Task prompt
Produce as output only the lines below starting at the line with "let! m := merge_yield_receivers" and continuing through the line with "Definition inherited (cn", each one exactly as written.
[[ Entries provided open ]]
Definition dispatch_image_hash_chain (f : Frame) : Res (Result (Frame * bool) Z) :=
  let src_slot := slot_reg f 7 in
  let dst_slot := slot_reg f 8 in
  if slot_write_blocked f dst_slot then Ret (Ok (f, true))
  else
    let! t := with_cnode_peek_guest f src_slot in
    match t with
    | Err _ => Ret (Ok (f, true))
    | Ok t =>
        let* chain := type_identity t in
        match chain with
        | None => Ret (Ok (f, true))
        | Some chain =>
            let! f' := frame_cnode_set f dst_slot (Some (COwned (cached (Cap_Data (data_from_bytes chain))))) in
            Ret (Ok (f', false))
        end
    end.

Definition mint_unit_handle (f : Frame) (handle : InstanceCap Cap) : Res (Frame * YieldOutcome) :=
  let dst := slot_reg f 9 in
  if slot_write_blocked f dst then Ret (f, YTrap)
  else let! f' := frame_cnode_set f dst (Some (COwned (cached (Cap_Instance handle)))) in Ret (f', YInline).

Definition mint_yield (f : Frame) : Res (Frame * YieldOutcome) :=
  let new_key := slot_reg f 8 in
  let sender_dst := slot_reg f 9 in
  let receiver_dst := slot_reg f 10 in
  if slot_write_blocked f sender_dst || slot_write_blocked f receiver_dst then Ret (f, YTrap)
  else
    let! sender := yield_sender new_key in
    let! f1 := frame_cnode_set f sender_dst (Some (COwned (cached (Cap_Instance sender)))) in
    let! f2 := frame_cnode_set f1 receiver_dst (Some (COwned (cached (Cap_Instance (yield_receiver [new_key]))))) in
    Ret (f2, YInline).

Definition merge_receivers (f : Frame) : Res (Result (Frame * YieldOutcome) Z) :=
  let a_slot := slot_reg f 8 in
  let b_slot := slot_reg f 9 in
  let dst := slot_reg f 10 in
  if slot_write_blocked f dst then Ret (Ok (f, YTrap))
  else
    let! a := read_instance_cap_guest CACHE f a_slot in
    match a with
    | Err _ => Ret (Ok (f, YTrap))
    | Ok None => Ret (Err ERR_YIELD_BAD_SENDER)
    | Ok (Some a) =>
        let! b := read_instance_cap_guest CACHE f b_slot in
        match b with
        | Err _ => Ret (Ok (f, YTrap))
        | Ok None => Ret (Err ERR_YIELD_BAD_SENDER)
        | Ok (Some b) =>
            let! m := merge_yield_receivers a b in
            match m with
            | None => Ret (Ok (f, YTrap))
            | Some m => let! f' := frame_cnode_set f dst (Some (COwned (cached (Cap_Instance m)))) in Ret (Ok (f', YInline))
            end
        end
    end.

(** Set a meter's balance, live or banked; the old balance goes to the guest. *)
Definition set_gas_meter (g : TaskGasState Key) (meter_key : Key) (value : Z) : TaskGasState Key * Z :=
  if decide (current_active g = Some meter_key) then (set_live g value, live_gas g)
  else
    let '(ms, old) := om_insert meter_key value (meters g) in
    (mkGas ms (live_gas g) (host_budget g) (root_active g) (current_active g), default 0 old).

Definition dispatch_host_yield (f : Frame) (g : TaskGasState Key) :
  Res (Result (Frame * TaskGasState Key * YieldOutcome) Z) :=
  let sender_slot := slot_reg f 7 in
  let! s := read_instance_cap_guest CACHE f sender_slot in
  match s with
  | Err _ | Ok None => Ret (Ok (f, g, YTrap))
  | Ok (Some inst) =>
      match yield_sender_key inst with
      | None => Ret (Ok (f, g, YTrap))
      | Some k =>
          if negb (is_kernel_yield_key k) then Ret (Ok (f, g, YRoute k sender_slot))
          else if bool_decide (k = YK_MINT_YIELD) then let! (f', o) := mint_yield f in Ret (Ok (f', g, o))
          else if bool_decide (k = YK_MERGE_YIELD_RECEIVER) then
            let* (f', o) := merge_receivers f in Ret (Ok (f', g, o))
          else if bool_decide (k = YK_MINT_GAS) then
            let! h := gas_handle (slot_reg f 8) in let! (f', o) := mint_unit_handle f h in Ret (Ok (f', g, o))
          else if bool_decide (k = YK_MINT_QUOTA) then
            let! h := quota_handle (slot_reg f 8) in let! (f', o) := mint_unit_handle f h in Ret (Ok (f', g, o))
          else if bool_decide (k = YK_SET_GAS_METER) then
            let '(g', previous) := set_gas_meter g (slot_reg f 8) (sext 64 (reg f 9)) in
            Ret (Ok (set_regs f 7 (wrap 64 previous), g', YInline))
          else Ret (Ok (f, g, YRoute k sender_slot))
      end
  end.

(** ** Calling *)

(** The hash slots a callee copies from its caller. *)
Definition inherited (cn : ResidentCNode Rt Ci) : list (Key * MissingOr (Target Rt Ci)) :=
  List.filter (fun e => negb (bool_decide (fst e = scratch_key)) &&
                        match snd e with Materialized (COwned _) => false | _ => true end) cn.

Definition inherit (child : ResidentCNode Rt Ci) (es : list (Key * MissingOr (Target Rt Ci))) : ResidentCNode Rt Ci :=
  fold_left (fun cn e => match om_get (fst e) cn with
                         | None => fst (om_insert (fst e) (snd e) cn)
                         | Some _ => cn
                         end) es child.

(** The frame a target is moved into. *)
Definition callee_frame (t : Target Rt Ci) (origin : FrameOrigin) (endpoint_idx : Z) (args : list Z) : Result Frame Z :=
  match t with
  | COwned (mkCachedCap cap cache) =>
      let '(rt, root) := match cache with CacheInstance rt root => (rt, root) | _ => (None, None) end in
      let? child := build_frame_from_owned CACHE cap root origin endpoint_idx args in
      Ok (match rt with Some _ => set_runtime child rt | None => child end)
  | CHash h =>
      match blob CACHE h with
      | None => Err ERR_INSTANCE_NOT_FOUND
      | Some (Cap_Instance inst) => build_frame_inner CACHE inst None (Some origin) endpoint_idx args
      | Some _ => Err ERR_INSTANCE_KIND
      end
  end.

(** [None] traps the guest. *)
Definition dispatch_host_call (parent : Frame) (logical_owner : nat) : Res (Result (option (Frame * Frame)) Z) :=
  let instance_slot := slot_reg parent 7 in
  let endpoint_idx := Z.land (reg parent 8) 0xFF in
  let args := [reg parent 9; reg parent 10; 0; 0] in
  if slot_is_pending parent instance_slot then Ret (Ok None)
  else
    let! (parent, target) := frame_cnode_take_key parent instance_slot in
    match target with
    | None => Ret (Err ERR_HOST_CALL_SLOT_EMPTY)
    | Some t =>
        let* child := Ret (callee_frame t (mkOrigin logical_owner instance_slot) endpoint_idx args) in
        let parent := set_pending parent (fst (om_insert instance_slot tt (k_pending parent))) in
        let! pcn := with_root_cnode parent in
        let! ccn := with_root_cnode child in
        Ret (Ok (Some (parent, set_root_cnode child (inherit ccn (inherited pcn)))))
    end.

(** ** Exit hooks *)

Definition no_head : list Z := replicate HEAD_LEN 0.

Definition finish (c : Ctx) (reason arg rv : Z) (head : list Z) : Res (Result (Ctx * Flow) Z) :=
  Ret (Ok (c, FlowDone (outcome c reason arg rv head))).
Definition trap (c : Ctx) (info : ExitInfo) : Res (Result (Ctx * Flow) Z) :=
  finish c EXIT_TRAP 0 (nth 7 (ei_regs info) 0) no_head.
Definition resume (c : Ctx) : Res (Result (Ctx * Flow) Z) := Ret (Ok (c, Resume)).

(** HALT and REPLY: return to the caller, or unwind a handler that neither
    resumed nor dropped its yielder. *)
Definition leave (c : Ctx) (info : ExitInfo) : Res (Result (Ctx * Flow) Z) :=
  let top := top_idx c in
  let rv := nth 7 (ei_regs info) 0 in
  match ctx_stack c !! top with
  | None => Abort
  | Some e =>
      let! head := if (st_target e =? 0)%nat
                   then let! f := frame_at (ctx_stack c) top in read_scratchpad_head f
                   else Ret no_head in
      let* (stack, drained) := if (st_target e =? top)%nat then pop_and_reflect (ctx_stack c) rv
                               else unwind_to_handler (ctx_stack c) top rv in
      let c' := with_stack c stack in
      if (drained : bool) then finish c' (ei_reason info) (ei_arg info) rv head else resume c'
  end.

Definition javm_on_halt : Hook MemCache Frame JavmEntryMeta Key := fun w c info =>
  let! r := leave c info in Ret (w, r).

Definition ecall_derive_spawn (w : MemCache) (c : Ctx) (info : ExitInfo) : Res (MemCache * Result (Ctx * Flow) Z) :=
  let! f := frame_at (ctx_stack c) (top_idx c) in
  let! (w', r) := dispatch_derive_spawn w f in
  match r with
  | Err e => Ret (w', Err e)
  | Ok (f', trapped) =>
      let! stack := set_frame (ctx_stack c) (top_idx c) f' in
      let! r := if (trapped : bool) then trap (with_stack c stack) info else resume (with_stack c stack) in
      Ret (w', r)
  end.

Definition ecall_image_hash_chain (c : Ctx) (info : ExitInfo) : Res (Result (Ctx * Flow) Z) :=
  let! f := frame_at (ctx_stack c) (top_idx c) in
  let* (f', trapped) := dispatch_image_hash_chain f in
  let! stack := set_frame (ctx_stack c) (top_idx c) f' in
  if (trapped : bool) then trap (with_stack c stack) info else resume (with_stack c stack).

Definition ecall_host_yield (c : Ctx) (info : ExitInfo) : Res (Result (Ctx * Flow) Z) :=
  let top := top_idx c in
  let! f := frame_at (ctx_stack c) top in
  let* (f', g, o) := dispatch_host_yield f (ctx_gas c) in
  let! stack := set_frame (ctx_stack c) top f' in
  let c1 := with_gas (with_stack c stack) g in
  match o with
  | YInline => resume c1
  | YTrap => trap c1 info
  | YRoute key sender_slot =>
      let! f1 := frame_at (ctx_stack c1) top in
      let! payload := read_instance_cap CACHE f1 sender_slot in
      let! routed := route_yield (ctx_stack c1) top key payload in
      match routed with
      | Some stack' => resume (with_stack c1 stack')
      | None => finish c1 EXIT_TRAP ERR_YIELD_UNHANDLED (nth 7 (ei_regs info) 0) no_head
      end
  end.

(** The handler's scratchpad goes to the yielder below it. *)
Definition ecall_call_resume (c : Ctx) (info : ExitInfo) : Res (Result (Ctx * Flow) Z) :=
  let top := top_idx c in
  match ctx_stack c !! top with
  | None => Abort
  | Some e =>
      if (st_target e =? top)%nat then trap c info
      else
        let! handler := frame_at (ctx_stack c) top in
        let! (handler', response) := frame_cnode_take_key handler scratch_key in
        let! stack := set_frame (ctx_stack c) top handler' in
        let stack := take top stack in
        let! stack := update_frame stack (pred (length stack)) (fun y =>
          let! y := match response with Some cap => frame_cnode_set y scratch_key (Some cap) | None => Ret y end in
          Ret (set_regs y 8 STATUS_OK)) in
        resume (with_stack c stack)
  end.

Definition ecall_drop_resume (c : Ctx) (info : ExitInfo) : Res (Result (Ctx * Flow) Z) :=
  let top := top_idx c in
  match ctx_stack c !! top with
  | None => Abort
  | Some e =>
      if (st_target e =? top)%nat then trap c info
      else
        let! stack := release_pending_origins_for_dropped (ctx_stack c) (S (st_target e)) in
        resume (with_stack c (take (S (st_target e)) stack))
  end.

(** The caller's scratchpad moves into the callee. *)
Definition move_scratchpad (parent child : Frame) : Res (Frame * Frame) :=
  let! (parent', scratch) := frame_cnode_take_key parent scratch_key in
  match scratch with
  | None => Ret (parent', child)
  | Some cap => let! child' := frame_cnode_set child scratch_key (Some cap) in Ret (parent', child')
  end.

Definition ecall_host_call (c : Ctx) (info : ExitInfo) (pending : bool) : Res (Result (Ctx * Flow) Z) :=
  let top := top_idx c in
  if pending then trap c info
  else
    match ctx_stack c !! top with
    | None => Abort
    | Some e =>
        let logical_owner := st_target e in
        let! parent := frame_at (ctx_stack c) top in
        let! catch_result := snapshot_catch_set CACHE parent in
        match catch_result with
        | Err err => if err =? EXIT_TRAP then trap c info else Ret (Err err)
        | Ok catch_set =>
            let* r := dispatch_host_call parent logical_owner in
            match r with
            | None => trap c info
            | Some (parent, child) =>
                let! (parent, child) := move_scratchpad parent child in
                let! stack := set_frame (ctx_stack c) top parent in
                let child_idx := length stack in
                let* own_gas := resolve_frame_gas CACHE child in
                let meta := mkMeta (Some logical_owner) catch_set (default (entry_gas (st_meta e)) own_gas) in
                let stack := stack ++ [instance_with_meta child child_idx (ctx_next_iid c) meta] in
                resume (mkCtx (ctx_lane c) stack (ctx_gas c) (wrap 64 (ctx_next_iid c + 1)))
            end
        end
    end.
[[ Entries provided closed ]]
[[ Entries provided open ]]
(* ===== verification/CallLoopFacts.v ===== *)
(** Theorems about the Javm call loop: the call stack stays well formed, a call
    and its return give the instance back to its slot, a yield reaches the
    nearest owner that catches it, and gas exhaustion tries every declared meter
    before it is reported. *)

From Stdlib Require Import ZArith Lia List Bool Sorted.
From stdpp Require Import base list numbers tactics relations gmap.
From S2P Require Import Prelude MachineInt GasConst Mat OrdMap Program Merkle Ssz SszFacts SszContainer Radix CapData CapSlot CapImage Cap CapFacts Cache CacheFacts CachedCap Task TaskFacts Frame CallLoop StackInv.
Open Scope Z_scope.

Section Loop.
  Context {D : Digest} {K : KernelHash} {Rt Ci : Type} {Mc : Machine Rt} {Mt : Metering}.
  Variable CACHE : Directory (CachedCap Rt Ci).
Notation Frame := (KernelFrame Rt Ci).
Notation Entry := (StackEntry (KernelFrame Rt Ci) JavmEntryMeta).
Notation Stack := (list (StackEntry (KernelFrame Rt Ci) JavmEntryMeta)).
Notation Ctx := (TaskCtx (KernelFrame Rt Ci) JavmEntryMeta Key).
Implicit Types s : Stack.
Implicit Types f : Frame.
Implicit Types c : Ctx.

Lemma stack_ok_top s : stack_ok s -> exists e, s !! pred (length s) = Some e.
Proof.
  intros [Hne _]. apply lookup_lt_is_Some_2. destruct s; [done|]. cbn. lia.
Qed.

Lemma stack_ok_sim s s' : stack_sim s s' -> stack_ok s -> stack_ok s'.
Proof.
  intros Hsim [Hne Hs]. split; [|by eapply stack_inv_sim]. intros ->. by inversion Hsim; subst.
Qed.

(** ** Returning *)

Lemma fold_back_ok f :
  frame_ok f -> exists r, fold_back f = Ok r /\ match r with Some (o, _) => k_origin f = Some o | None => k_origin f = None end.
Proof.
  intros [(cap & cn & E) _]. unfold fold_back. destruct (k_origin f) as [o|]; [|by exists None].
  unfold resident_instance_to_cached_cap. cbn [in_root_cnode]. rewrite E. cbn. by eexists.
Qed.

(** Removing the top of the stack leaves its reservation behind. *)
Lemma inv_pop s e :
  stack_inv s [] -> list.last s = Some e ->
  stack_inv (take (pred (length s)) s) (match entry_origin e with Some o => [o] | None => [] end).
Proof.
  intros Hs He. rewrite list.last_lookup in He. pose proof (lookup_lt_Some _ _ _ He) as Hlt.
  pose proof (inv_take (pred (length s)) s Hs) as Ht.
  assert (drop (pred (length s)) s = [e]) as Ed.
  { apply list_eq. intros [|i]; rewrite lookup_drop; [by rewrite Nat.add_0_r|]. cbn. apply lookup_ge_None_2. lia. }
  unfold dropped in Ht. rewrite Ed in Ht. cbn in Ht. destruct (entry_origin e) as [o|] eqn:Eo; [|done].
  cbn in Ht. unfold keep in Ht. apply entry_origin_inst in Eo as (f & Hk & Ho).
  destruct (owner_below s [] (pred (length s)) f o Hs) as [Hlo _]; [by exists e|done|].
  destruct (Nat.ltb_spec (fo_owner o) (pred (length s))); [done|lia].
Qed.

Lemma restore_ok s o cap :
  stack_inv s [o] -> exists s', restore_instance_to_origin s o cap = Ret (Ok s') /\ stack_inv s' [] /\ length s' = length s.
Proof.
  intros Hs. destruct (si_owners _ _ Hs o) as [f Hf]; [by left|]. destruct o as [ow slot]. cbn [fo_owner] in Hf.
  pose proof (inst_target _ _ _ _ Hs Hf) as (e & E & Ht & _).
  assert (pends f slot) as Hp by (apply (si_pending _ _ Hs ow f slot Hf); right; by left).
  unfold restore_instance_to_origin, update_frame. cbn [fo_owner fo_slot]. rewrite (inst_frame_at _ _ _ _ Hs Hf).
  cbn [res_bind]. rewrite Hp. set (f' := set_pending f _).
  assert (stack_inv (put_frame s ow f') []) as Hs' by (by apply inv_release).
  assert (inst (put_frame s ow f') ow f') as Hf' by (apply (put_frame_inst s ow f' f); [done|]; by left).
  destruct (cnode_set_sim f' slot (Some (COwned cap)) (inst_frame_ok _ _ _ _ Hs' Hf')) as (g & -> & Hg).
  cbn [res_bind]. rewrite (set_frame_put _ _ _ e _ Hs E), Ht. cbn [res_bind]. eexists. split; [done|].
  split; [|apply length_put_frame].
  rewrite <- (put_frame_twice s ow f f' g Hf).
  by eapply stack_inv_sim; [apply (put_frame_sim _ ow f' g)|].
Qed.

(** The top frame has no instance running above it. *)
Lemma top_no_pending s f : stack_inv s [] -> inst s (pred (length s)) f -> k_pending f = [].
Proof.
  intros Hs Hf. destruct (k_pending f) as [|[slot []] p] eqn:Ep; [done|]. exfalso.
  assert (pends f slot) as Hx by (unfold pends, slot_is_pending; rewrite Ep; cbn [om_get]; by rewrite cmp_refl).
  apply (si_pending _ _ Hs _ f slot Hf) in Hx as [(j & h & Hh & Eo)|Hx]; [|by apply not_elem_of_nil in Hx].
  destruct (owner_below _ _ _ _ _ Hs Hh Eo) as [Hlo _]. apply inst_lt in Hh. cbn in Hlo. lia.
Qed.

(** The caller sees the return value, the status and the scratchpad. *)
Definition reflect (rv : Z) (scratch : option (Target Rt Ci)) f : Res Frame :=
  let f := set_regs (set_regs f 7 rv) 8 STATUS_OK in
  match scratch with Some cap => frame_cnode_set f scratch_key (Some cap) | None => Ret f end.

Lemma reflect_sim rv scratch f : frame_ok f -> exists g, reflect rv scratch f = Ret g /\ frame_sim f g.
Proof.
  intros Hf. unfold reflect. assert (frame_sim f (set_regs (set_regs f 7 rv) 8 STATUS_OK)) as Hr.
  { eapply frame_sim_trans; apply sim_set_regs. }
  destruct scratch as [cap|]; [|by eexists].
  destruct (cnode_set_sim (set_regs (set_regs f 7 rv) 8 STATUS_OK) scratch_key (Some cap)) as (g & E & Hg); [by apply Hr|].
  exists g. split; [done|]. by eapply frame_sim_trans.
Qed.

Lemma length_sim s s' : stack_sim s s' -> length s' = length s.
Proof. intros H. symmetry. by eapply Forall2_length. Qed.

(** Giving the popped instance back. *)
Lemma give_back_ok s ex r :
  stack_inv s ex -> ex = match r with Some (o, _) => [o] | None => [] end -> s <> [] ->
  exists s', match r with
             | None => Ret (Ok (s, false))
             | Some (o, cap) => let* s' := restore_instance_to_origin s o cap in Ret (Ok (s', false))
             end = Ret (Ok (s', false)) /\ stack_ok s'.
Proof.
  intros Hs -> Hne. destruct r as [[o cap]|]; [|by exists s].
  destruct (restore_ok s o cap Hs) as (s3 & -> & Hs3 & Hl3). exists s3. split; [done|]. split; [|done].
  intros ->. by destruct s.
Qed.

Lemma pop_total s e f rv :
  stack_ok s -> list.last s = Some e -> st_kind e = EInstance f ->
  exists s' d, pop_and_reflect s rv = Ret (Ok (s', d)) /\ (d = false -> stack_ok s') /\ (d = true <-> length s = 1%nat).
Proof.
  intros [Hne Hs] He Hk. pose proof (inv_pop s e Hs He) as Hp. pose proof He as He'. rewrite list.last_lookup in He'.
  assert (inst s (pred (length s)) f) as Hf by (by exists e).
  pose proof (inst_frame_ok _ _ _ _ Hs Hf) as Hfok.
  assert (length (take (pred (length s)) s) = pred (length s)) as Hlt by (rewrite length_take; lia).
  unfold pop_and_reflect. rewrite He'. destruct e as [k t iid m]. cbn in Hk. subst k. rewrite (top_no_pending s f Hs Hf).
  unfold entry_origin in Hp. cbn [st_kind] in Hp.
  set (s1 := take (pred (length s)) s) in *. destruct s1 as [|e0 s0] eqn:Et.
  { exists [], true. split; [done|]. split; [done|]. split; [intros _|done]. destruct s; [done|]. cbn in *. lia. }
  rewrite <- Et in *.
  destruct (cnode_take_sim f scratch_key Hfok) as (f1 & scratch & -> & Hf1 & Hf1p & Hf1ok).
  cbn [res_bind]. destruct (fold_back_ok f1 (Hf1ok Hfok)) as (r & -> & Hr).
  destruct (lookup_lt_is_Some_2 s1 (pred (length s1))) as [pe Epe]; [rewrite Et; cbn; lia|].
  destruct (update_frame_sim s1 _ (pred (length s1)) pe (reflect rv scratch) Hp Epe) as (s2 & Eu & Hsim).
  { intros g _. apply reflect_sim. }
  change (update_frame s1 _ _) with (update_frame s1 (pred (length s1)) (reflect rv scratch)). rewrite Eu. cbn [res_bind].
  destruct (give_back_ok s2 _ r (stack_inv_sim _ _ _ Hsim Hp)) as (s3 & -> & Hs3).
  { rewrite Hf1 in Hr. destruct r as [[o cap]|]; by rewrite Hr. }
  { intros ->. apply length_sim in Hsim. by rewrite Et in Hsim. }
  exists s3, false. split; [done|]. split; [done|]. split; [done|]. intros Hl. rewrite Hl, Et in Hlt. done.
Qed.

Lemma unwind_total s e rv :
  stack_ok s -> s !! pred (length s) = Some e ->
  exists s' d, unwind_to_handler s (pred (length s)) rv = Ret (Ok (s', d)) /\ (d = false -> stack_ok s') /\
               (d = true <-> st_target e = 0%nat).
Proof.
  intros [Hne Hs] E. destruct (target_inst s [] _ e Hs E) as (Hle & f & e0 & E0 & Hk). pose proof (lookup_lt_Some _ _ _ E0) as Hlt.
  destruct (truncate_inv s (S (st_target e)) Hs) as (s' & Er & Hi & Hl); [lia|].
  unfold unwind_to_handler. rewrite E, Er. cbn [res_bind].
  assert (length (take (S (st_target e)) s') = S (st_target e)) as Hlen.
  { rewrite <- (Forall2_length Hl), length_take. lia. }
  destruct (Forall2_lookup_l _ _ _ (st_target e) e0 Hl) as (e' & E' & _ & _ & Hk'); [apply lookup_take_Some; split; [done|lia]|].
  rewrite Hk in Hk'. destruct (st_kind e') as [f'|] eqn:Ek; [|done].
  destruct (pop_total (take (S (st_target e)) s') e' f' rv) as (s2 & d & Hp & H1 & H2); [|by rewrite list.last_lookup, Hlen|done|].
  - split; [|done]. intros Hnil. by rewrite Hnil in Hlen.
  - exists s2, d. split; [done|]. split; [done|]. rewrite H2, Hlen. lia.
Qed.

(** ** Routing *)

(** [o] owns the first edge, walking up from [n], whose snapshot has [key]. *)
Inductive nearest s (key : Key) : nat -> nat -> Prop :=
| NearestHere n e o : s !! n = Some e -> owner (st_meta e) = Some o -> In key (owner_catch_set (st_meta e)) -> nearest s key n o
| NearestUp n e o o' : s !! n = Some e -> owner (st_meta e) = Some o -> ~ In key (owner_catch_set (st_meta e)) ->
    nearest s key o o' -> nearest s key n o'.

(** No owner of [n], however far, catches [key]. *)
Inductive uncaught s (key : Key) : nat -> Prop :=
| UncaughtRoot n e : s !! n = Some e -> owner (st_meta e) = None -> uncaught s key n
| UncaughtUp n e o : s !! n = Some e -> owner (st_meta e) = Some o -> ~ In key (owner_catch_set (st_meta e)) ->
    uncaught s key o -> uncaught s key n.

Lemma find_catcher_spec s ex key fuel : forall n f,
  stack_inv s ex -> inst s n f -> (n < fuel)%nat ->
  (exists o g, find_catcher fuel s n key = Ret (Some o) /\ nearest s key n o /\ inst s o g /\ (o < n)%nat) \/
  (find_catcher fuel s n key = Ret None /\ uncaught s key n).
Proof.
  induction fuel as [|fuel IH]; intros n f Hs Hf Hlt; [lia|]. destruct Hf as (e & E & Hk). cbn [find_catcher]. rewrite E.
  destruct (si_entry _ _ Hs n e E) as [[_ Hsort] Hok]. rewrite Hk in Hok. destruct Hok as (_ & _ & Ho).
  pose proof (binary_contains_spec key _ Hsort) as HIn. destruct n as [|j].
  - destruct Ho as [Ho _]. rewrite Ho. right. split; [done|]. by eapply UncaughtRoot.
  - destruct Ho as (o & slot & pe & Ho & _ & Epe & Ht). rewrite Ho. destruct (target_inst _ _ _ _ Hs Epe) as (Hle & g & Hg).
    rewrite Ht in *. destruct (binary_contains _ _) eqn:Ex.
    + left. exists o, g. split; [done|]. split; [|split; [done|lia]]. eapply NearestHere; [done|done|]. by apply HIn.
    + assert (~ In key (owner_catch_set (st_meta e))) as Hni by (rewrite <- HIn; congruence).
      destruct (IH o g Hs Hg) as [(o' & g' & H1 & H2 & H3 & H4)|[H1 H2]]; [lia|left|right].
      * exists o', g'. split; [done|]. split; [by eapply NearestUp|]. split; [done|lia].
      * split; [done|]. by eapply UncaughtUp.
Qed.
[[ Entries provided closed ]]
Answer box
            let! m := merge_yield_receivers a b in
            match m with
            | None => Ret (Ok (f, YTrap))
            | Some m => let! f' := frame_cnode_set f dst (Some (COwned (cached (Cap_Instance m)))) in Ret (Ok (f', YInline))
            end
        end
    end.

(** Set a meter's balance, live or banked; the old balance goes to the guest. *)
Definition set_gas_meter (g : TaskGasState Key) (meter_key : Key) (value : Z) : TaskGasState Key * Z :=
  if decide (current_active g = Some meter_key) then (set_live g value, live_gas g)
  else
    let '(ms, old) := om_insert meter_key value (meters g) in
    (mkGas ms (live_gas g) (host_budget g) (root_active g) (current_active g), default 0 old).

Definition dispatch_host_yield (f : Frame) (g : TaskGasState Key) :
  Res (Result (Frame * TaskGasState Key * YieldOutcome) Z) :=
  let sender_slot := slot_reg f 7 in
  let! s := read_instance_cap_guest CACHE f sender_slot in
  match s with
  | Err _ | Ok None => Ret (Ok (f, g, YTrap))
  | Ok (Some inst) =>
      match yield_sender_key inst with
      | None => Ret (Ok (f, g, YTrap))
      | Some k =>
          if negb (is_kernel_yield_key k) then Ret (Ok (f, g, YRoute k sender_slot))
          else if bool_decide (k = YK_MINT_YIELD) then let! (f', o) := mint_yield f in Ret (Ok (f', g, o))
          else if bool_decide (k = YK_MERGE_YIELD_RECEIVER) then
            let* (f', o) := merge_receivers f in Ret (Ok (f', g, o))
          else if bool_decide (k = YK_MINT_GAS) then
            let! h := gas_handle (slot_reg f 8) in let! (f', o) := mint_unit_handle f h in Ret (Ok (f', g, o))
          else if bool_decide (k = YK_MINT_QUOTA) then
            let! h := quota_handle (slot_reg f 8) in let! (f', o) := mint_unit_handle f h in Ret (Ok (f', g, o))
          else if bool_decide (k = YK_SET_GAS_METER) then
            let '(g', previous) := set_gas_meter g (slot_reg f 8) (sext 64 (reg f 9)) in
            Ret (Ok (set_regs f 7 (wrap 64 previous), g', YInline))
          else Ret (Ok (f, g, YRoute k sender_slot))
      end
  end.

(** ** Calling *)

(** The hash slots a callee copies from its caller. *)
Definition inherited (cn : ResidentCNode Rt Ci) : list (Key * MissingOr (Target Rt Ci)) :=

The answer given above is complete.